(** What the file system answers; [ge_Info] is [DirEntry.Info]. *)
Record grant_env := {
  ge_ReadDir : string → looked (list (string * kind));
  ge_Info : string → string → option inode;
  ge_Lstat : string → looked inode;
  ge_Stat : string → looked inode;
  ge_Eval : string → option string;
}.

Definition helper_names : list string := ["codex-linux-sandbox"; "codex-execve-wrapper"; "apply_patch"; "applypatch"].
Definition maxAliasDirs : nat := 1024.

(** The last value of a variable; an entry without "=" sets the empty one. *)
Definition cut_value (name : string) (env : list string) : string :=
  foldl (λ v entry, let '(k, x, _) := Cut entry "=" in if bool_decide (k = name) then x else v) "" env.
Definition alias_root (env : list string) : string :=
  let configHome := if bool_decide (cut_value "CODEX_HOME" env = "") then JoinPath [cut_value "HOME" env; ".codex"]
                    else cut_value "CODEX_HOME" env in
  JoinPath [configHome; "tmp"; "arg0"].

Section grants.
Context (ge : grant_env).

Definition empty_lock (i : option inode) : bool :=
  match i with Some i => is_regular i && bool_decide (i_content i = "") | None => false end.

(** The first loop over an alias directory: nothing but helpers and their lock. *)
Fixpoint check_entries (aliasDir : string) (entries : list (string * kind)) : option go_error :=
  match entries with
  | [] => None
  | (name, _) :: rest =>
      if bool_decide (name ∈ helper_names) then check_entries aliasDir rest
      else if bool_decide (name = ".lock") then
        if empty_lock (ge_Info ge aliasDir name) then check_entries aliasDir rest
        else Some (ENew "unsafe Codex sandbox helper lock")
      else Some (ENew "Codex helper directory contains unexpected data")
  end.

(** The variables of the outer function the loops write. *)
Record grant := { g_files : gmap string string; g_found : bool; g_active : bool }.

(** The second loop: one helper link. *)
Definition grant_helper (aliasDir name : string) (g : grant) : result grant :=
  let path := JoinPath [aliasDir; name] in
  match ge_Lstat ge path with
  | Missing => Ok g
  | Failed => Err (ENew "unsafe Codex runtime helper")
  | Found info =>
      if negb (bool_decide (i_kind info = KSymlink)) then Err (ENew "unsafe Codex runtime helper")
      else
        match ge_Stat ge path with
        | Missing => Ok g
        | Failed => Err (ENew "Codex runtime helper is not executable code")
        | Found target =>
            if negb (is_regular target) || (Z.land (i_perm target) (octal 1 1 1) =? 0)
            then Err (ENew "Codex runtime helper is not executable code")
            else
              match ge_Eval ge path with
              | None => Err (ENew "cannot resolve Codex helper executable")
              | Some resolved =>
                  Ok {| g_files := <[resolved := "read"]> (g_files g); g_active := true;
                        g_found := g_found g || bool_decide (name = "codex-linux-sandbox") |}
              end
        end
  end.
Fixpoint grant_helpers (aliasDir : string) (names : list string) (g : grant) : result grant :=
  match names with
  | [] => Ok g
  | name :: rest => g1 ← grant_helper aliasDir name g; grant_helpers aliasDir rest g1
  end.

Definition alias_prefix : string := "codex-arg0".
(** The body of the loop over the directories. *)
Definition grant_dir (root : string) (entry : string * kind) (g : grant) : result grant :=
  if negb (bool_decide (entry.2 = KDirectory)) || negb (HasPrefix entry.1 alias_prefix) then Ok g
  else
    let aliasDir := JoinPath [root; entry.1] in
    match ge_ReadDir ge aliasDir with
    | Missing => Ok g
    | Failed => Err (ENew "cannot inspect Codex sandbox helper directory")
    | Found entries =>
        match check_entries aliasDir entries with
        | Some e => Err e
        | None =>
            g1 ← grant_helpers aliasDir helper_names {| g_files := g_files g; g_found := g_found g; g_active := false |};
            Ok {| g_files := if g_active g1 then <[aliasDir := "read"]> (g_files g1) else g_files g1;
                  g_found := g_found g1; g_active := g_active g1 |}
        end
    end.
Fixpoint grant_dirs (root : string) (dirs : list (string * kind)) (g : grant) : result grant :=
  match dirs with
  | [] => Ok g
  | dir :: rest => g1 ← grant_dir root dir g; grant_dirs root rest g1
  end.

** Task brief **
The required output is the stretch of entries above from the line containing "ge_Info : string → string → option inode;" through the line containing "Definition helper_names : list", reproduced exactly.

** Task response **
  ge_Info : string → string → option inode;
  ge_Lstat : string → looked inode;
  ge_Stat : string → looked inode;
  ge_Eval : string → option string;
}.

Definition helper_names : list string := ["codex-linux-sandbox"; "codex-execve-wrapper"; "apply_patch"; "applypatch"].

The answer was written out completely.